僕には幸せで居られる場所が用意されていた。
あの細く優しい体温を持つ人のそばで。
蘭以外の人間の気を惹こう抔とは想いもせず、彼女がいつもの様にそばに居て僕の話に優しく頷いてくれる、そんな時には母の姿に縋る様に心傾けたりする事はなかった。
なのに今はどんな容でもいいからと、泣き付く様な瞳で頼れる物を探している。
淋しさに火を付けた様にその感情に輪が掛かっていく。
そばに居て心の傷みを和らげてくれる人が居ない。
自分で探し出す事が出来ない、まして僕の様な人間には。
人を引き寄せる魅力のない自分がもどかしくて悔しい。
そんな事がこの上なく辛い。
自分の一番近い処に居る人間位にしか、僕は頼る事が出来ないんだ。
暮らす日常の中で優しさを取り戻す可能性がある人を母だと想うのはただ、逃げているだけなのだろうか。
僕は何処かに甘えがあって自分のふがいなさは横へ措き、相手にばかり求めている。
そしてその想いが叶わなければ "あなたはどうしてそんな人なんだろう" 、と気付かぬ内に僕の想いを受け入れない相手に対して粗探しを始める事だってある位だ。
それでも自分の癒やしの場所を見付けたくて、必死になりもがいている。
母は切っても切れない存在で彼女がどんなに僕を嫌いでも、あなたの片隅に親としての感情は残っている筈なんだ。

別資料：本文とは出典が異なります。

(** * ELECA energy coach: daily calendar, log store and billing engine

    A shallow embedding of the TypeScript sources
    - [types.ts]            the data model,
    - [DailyCalendar.tsx]   the month summary and the per-day status grid,
    - [App.tsx]             the daily-log store ([handleSaveLog]), the
                            inventory, the history, the tariff selection and
                            the translation lookup,
    - the insight service   its retry helper ([retryWithBackoff]),
    together with the billing engine ([utils/calculator]) that those files
    import.

    Numbers.  The sources are modelled twice.  In the first model a
    JavaScript [number] that carries a quantity (units, rupees, watts,
    hours) is a rational [Q]: rounding, [NaN] and overflow are left out, and
    every equation between quantities is stated up to [==]; the one
    non-finite value the sources produce on purpose, [Infinity] in
    [subsidyConfig.limitUnits || Infinity], is kept ([Limit.Infinity]).
    What depends on an order between a sum and a threshold is not settled
    there: module [Double] has the code of DailyCalendar.tsx again with
    every [number] a binary64 double and the operations of IEEE 754, and
    the status of a day and [slabCrossed] are proved on it.  Counters and
    day numbers are [nat], epoch milliseconds are [Z]. *)

From Stdlib Require Import List String Ascii Bool Arith PeanoNat ZArith.
From Stdlib Require Import QArith Qminmax Lia Lqa DecimalString Permutation Sorted.
From Stdlib Require DecimalNat DecimalZ OrderedTypeEx.
From Stdlib Require Import PrimFloat FloatOps FloatAxioms.
From Stdlib Require Uint63.

Set Warnings "-inexact-float".
Import ListNotations.

Open Scope string_scope.
Open Scope Q_scope.

(* ================================================================== *)
(** * types.ts                                                         *)
(* ================================================================== *)

Module ApplianceCategory.
Inductive t := lighting | cooling | heating | electronics | motor.
End ApplianceCategory.

Module EnergyMode.
Inductive t := standard | bee_annual | iseer | eer.
End EnergyMode.

Module ACType.
Inductive t := inverter | non_inverter.
End ACType.

Module Season.
Inductive t := summer | winter | monsoon.
End Season.

Module SubsidyType.
Inductive t := none | government | company.
End SubsidyType.

Module SubsidyConfig.
Record t := mk { type : SubsidyType.t; limitUnits : Q }.
End SubsidyConfig.

Module Appliance.
Record t := mk {
  id : string;
  name : string;
  category : ApplianceCategory.t;
  type : string;
  watts : Q;
  hoursPerDay : Q;
  daysPerMonth : Q;
  quantity : Q;
  inputMode : EnergyMode.t;
  acType : option ACType.t;
  annualUnits : option Q;
  capacityTon : option Q;
  iseer : option Q;
  eer : option Q;
  starRating : option Q;
  icon : string }.
End Appliance.

Module DailyApplianceEntry.
Record t := mk {
  applianceId : string;
  applianceType : string;
  ratingType : EnergyMode.t;
  ratingValue : Q;
  powerKW : Q;
  usageHours : Q;
  unitsConsumed : Q;
  cost : Q }.
End DailyApplianceEntry.

Module UserDailyUsage.
Record t := mk {
  userId : string;
  date : string;            (* YYYY-MM-DD *)
  totalUnits : Q;
  totalCost : Q;
  isEstimated : bool;
  appliances : list DailyApplianceEntry.t;
  id : string;
  createdAt : Z;
  updatedAt : Z }.
End UserDailyUsage.

Module TariffSlab.
Record t := mk { min : Q; max : option Q; rate : Q }.
End TariffSlab.
(** * Nova HUD: animation clock, gauge bars and ring field

    A shallow embedding of [nov.py] and [nova.py] (two revisions of the same
    PySide6 dashboard) and the properties of their rendering core.

    Python [float]s are IEEE-754 binary64 numbers.  They are modelled by the
    Standard Library's executable specification [spec_float] at precision 53
    and maximal exponent 1024, so every rounding step of the source is part
    of the model. *)

From Stdlib Require Import ZArith Bool List String Ascii Lia.
From Stdlib Require Import QArith Qpower Lqa.
From Stdlib Require Import SpecFloat Decimal DecimalString.
Import ListNotations.
Local Open Scope Z_scope.

(* ===================================================================== *)
(** * Binary64 arithmetic *)
(* ===================================================================== *)

Module F64.

Definition prec : Z := 53.
Definition emax : Z := 1024.

Definition float : Type := spec_float.

Definition add : float -> float -> float := SFadd prec emax.
Definition sub : float -> float -> float := SFsub prec emax.
Definition mul : float -> float -> float := SFmul prec emax.
Definition div : float -> float -> float := SFdiv prec emax.
Definition neg : float -> float := SFopp.
Definition abs : float -> float := SFabs.
Definition ltb : float -> float -> bool := SFltb.
Definition leb : float -> float -> bool := SFleb.
Definition eqb : float -> float -> bool := SFeqb.

(** [valid x]: [x] is a binary64 datum (canonical mantissa, exponent in
    range).  Every Python float satisfies it. *)
Definition valid (x : float) : bool := valid_binary prec emax x.

(** Conversion of a Python or C++ [int] to a float (round to nearest). *)
Definition of_Z (z : Z) : float := binary_normalize prec emax z 0 false.

(** A decimal literal [n/d] of the source text: the binary64 number nearest
    to the rational [n/d], as the Python parser produces it. *)
Definition dec (n d : Z) : float := div (of_Z n) (of_Z d).

(** Reading of the decimal literals of the source ([0.0075], [360.0], [3]). *)
Definition of_number (n : Number.number) : option spec_float :=
  match n with
  | Number.Decimal (Decimal.Decimal i f) =>
      Some (dec (Z.of_int (Decimal.app_int i f)) (10 ^ Z.of_nat (Decimal.nb_digits f)))
  | _ => None
  end.

Definition to_number (x : spec_float) : option Number.number := None.

Definition is_zero (x : float) : bool :=
  match x with S754_zero _ => true | _ => false end.

Definition is_finite (x : float) : bool :=
  match x with S754_zero _ | S754_finite _ _ _ => true | _ => false end.
Lemma SelectColumns_result_witness :
  SelectColumns 2 [] ["x"; "y"; "z"]%string = Ok ["x"; "y"]%string /\
  List.length ["x"; "y"]%string = 2.
Proof.
  destruct (SelectColumns_result 2 [] ["x"; "y"; "z"]%string) as [Hok _].
  split; [reflexivity |].
  exact (proj1 (Hok ["x"; "y"]%string eq_refl)).
Defined.

(** The loop of [FindUnknownColumns] keeps, in their order, the required
    columns that are not known. *)
Lemma FindUnknownColumns_filter (requiredCols : ColumnNames_t)
    (tree : option ColumnNames_t) (definedCols dataSourceColumns : ColumnNames_t) :
  FindUnknownColumns requiredCols tree definedCols dataSourceColumns =
  filter (fun c => negb (is_known tree definedCols dataSourceColumns c)) requiredCols.
Proof.
  unfold FindUnknownColumns.
  assert (H : forall acc,
             fold_left (fun unknownColumns column =>
                          if is_known tree definedCols dataSourceColumns column
                          then unknownColumns
                          else unknownColumns ++ [column]) requiredCols acc
             = acc ++ filter (fun c => negb (is_known tree definedCols
                                                      dataSourceColumns c))
                             requiredCols).
  { induction requiredCols as [| c cols IH]; intros acc; simpl.
    - now rewrite app_nil_r.
    - rewrite IH.
      destruct (is_known tree definedCols dataSourceColumns c); simpl;
        [reflexivity | now rewrite <- app_assoc]. }
  apply (H []).
Qed.
(** * AM_Apprenticeship: cleaning helpers and attendance forecast of the WSL project

    A shallow embedding of [src/data_utils.py], [src/wsl_utils.py],
    [config/projects/wsl_config.py] and of the repository's own logic in
    [src/modelling.py], with the properties of the specification stated over
    it.

    Conventions of the embedding.
    - A pandas DataFrame is an ordered list of column labels and a list of
      rows, each row holding one cell per label ([DataFrame]).  The labels
      of a table are meant to be distinct, as those of a table read from a
      CSV file are.  A label borne by several columns selects a table, not
      a column: where the code goes on with [.str] this is the attribute
      error of pandas ([get_series]); elsewhere the theorems take the
      labels to be distinct.
    - A cell is a Python object: [str], [int], [float], [bool], [None] or
      [pd.NA] ([value]).  A text is the sequence of the bytes of its UTF-8
      encoding.
    - A float64 is an exact rational or one of the IEEE special values
      [inf], [-inf], [nan] ([num]); rounding error and signed zeros are not
      represented.
    - A raised exception is the [Raise] case of [result]; text written by
      [print] is collected in a list of lines.
    - pandas is read with its 2.x behaviour: [astype(str)] applies [str] to
      every element, the [.str] accessor needs an object column. *)

From Stdlib Require Import QArith Qcanon Ascii String.
From stdpp Require Import gmap strings list fin_maps pretty numbers.

Open Scope string_scope.
Open Scope Z_scope.

(** ** Exceptions *)

Inductive error :=
| KeyError (label : string)
| IndexError
| TypeError
| AttributeError.

Inductive result (A : Type) :=
| Ok (a : A)
| Raise (e : error).
Arguments Ok {A} a.
Arguments Raise {A} e.

Global Instance result_ret : MRet result := λ A a, Ok a.
Global Instance result_bind : MBind result := λ A B f m,
  match m with
  | Ok a => f a
  | Raise e => Raise e
  end.
Global Instance result_fmap : FMap result := λ A B f m,
  match m with
  | Ok a => Ok (f a)
  | Raise e => Raise e
  end.

Global Instance error_eq_dec : EqDecision error.
Proof. solve_decision. Defined.

Global Instance result_eq_dec {A} `{EqDecision A} : EqDecision (result A).
Proof. solve_decision. Defined.

Definition is_ok {A} (m : result A) : bool :=
  match m with Ok _ => true | Raise _ => false end.

(** ** float64 values *)

Module Num.

Inductive num :=
| Fin (q : Qc)
| PInf
| NInf
| NaN.

Definition zero : num := Fin (Q2Qc 0).
Definition one : num := Fin (Q2Qc 1).
Definition of_Z (z : Z) : num := Fin (Q2Qc (inject_Z z)).

(** Sign of a rational, as -1, 0 or 1. *)
Definition sgn (q : Qc) : Z := Z.sgn (Qnum (this q)).

(** The infinity of a given sign; a zero sign is the invalid operation. *)
Definition inf_of (s : Z) : num :=
  match s with
  | Z0 => NaN
  | Zpos _ => PInf
  | Zneg _ => NInf
  end.

Definition is_finite (x : num) : bool :=
  match x with Fin _ => true | _ => false end.

Definition is_nan (x : num) : bool :=
  match x with NaN => true | _ => false end.

Definition neg (x : num) : num :=
  match x with
  | Fin q => Fin (- q)%Qc
  | PInf => NInf
  | NInf => PInf
  | NaN => NaN
  end.

Definition add (x y : num) : num :=
  match x, y with
  | NaN, _ | _, NaN => NaN
  | Fin a, Fin b => Fin (a + b)%Qc
  | PInf, NInf | NInf, PInf => NaN
  | PInf, _ | _, PInf => PInf
  | NInf, _ | _, NInf => NInf
  end.

Definition sub (x y : num) : num := add x (neg y).

(** Sign of a value: [None] for nan. *)
Definition sign (x : num) : option Z :=
  match x with
  | Fin q => Some (sgn q)
  | PInf => Some 1
  | NInf => Some (-1)
  | NaN => None
  end.

Definition mul (x y : num) : num :=
  match x, y with
  | NaN, _ | _, NaN => NaN
  | Fin a, Fin b => Fin (a * b)%Qc
  | Fin a, PInf | PInf, Fin a => inf_of (sgn a)
  | Fin a, NInf | NInf, Fin a => inf_of (- sgn a)
  | PInf, PInf | NInf, NInf => PInf
  | PInf, NInf | NInf, PInf => NInf
  end.

(** Division as numpy does it on arrays: a zero divisor gives an infinity
    of the dividend's sign, [0/0] and [inf/inf] give nan, nothing is
    raised. *)
Definition div (x y : num) : num :=
  match x, y with
  | NaN, _ | _, NaN => NaN
  | Fin a, Fin b =>
      if decide (b = Q2Qc 0) then inf_of (sgn a) else Fin (a / b)%Qc
  | Fin _, (PInf | NInf) => zero
  | PInf, Fin b => if decide (sgn b = -1) then NInf else PInf
  | NInf, Fin b => if decide (sgn b = -1) then PInf else NInf
  | (PInf | NInf), (PInf | NInf) => NaN
  end.

Definition abs (x : num) : num :=
  match x with
  | Fin q => if decide (sgn q = -1) then Fin (- q)%Qc else Fin q
  | PInf | NInf => PInf
  | NaN => NaN
  end.

(** Comparisons: every comparison with nan is false. *)
Definition leb (x y : num) : bool :=
  match x, y with
  | NaN, _ | _, NaN => false
  | Fin a, Fin b => bool_decide (a ≤ b)%Qc
  | NInf, _ | _, PInf => true
  | PInf, _ | _, NInf => false
  end.

Definition ltb (x y : num) : bool :=
  match x, y with
  | NaN, _ | _, NaN => false
  | Fin a, Fin b => bool_decide (a < b)%Qc
  | PInf, _ | _, NInf => false
  | NInf, _ | _, PInf => true
  end.

Definition geb (x y : num) : bool := leb y x.

Definition eqb (x y : num) : bool :=
  match x, y with
  | Fin a, Fin b => bool_decide (a = b)
  | PInf, PInf | NInf, NInf => true
  | _, _ => false
  end.

(** [x ** n] for a natural exponent, as repeated multiplication. *)
Fixpoint pow (x : num) (n : nat) : num :=
  match n with
  | O => one
  | S n' => mul x (pow x n')
  end.

(** The fraction in lowest terms a finite value stands for. *)
Definition to_Q (x : num) : option Q :=
  match x with
  | Fin q => Some (this q)
  | _ => None
  end.

(** The integer a finite whole value stands for. *)
Definition to_Z (x : num) : option Z :=
  match x with
  | Fin q => if decide (Zpos (Qden (this q)) = 1) then Some (Qnum (this q)) else None
  | _ => None
  end.

End Num.

Abbreviation num := Num.num.
Abbreviation Fin := Num.Fin.
Abbreviation PInf := Num.PInf.
Abbreviation NInf := Num.NInf.
Abbreviation NaN := Num.NaN.


(** ** Python string operations used by the source *)

Module PyStr.

(** Whitespace removed by [str.strip()].  A text is the sequence of the
    bytes of its UTF-8 encoding.  The characters Python counts as
    whitespace are U+0009 to U+000D and U+001C to U+0020, of one byte;
    U+0085 and U+00A0, of two bytes; U+1680, U+2000 to U+200A, U+2028,
    U+2029, U+202F, U+205F and U+3000, of three bytes. *)
Definition is_space (c : ascii) : bool :=
  let n := N_of_ascii c in
  ((9 <=? n) && (n <=? 13) || (28 <=? n) && (n <=? 32))%N.

Definition is_space2 (c d : ascii) : bool :=
  let n := N_of_ascii c in
  let m := N_of_ascii d in
  ((n =? 194) && ((m =? 133) || (m =? 160)))%N.

Definition is_space3 (c d e : ascii) : bool :=
  let n := N_of_ascii c in
  let m := N_of_ascii d in
  let k := N_of_ascii e in
  ((n =? 225) && (m =? 154) && (k =? 128)
   || (n =? 226) && (m =? 128)
      && ((128 <=? k) && (k <=? 138) || (k =? 168) || (k =? 169) || (k =? 175))
   || (n =? 226) && (m =? 129) && (k =? 159)
   || (n =? 227) && (m =? 128) && (k =? 128))%N.

Fixpoint drop (n : nat) (s : string) : string :=
  match n, s with
  | S n', String _ s' => drop n' s'
  | _, _ => s
  end.

(** [sub in s] *)
Fixpoint contains (sub s : string) : bool :=
  String.prefix sub s ||
  match s with
  | "" => false
  | String _ s' => contains sub s'
  end.

(** [s.startswith(p)] *)
Definition startswith (p s : string) : bool := String.prefix p s.

(** [old] is replaced from left to right, without overlap; [skip] counts
    the characters of an occurrence that are still to be passed over. *)
Fixpoint replace_go (old new : string) (skip : nat) (s : string) : string :=
  match s with
  | "" => ""
  | String c s' =>
      match skip with
      | S k => replace_go old new k s'
      | O =>
          if String.prefix old s
          then new +:+ replace_go old new (String.length old - 1) s'
          else String c (replace_go old new 0 s')
      end
  end.

Fixpoint intersperse (new s : string) : string :=
  match s with
  | "" => ""
  | String c s' => String c (new +:+ intersperse new s')
  end.

(** [s.replace(old, new)]; an empty [old] matches before every character
    and at the end. *)
Definition replace (old new s : string) : string :=
  match old with
  | "" => new +:+ intersperse new s
  | _ => replace_go old new 0 s
  end.

(** [s.split(sep)] for a non-empty [sep]; [cur] is the current piece,
    reversed. *)
Fixpoint split_go (sep : string) (skip : nat) (cur s : string) : list string :=
  match s with
  | "" => [String.rev cur]
  | String c s' =>
      match skip with
      | S k => split_go sep k cur s'
      | O =>
          if String.prefix sep s
          then String.rev cur :: split_go sep (String.length sep - 1) "" s'
          else split_go sep 0 (String c cur) s'
      end
  end.

Definition split (sep s : string) : list string := split_go sep 0 "" s.

(** The text before and after the first occurrence of [sep], if any. *)
Fixpoint partition_go (sep cur s : string) : option (string * string) :=
  match s with
  | "" => None
  | String c s' =>
      if String.prefix sep s
      then Some (String.rev cur, drop (String.length sep) s)
      else partition_go sep (String c cur) s'
  end.

(** [s.split(sep, 1)] for a non-empty [sep]: one or two pieces. *)
Definition split1 (sep s : string) : list string :=
  match partition_go sep "" s with
  | Some (a, b) => [a; b]
  | None => [s]
  end.

(** [s.lstrip()] *)
Fixpoint lstrip (s : string) : string :=
  match s with
  | "" => ""
  | String c s1 =>
      if is_space c then lstrip s1
      else
        match s1 with
        | "" => s
        | String d s2 =>
            if is_space2 c d then lstrip s2
            else
              match s2 with
              | "" => s
              | String e s3 => if is_space3 c d e then lstrip s3 else s
              end
        end
  end.

(** [s.rstrip()] on the reversed text: the bytes of a character come last
    byte first. *)
Fixpoint rstrip_rev (s : string) : string :=
  match s with
  | "" => ""
  | String c s1 =>
      if is_space c then rstrip_rev s1
      else
        match s1 with
        | "" => s
        | String d s2 =>
            if is_space2 d c then rstrip_rev s2
            else
              match s2 with
              | "" => s
              | String e s3 => if is_space3 e d c then rstrip_rev s3 else s
              end
        end
  end.

(** [s.strip()] *)
Definition strip (s : string) : string :=
  String.rev (rstrip_rev (String.rev (lstrip s))).

(** [sep.join(parts)] *)
Definition join (sep : string) (parts : list string) : string :=
  String.concat sep parts.

(** ASCII lower-casing, for the case-insensitive spellings of [inf] and
    [nan]. *)
Definition lower_char (c : ascii) : ascii :=
  let n := N_of_ascii c in
  if ((65 <=? n) && (n <=? 90))%N then ascii_of_N (n + 32) else c.

Fixpoint lower (s : string) : string :=
  match s with
  | "" => ""
  | String c s' => String (lower_char c) (lower s')
  end.

End PyStr.

(** ** Numeric literals accepted by [pd.to_numeric]

    [pd.to_numeric] is pandas code.  Its grammar is embedded for decimal
    literals: an optional sign, digits with an optional fraction, an
    optional exponent, and the spellings of infinity and nan.  A literal
    without fraction and exponent is an integer. *)

Module Literal.
Import Num.

Inductive parsed :=
| PInt (z : Z)
| PFloat (x : num).

Definition digit (c : ascii) : option N :=
  let n := N_of_ascii c in
  if ((48 <=? n) && (n <=? 57))%N then Some (n - 48)%N else None.

(** Reads a run of digits: its value on top of [acc], the number of digits
    read and the rest of the text. *)
Fixpoint digits (acc : N) (cnt : nat) (s : string) : N * nat * string :=
  match s with
  | "" => (acc, cnt, s)
  | String c s' =>
      match digit c with
      | Some d => digits (10 * acc + d)%N (S cnt) s'
      | None => (acc, cnt, s)
      end
  end.

Definition sign_of (s : string) : bool * string :=
  match s with
  | String "-" s' => (true, s')
  | String "+" s' => (false, s')
  | _ => (false, s)
  end.

Definition signed (negative : bool) (z : Z) : Z :=
  if negative then - z else z.

(** [m * 10 ** e] as a rational. *)
Definition scale (m : Z) (e : Z) : Qc :=
  match e with
  | Zneg p => Q2Qc (m # Pos.pow 10 p)
  | _ => Q2Qc (inject_Z (m * 10 ^ e))
  end.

そう想いもしなければ、僕はこの心をとても遣り切れなくて。
彼女が僕をあの事故で死ねば良かったと言ったって、それが本心ならどうして僕の分の食費を用意したりしてくれるというのだろうか。
僕が餓え死にでもして後の面倒な事に携わりたくないと想っているだけなのだとしても、あなたの子供として確かに僕はその目に映っている。
あの家に鍵を開けて入る事を唯一、許されている存在は僕で。
僕を本気で追い出す事だってあの人には出来るのに。
蘭が手の届く所に居ないから、せめて母には僕の想いを理解してくれる、ただ一人の支えとなって欲しいんだよ。
いつからだ。
僕はいつからこんな事を考える様になったのだろう。
気が付けば病室を離れ、お姉さんに別れを告げたあの日から僕の心は奥底から強く母に願う事ばかりを考えている。
蘭が僕の目に映らない場所に居るなら、別の人物でもいい。
代わりとなる支えがどうしても必要だったから。
それでも蘭に勝る優しさには出逢えないのだろうけれど。
僕は誰の目にも映し出される事のない、遥かに弱い自分の姿を知っている。
そんな己の体一つ支え切れない自分を導いてくれる誰かの手に一刻も早く逢いたくて、僕は繰り返す日々を当てもなく彷徨った。
他人の心に触れる事は怖い、けれど誰かに救いを求めている。
そんな想いで街の蔭、煽る風の中を意味もなく歩いていた。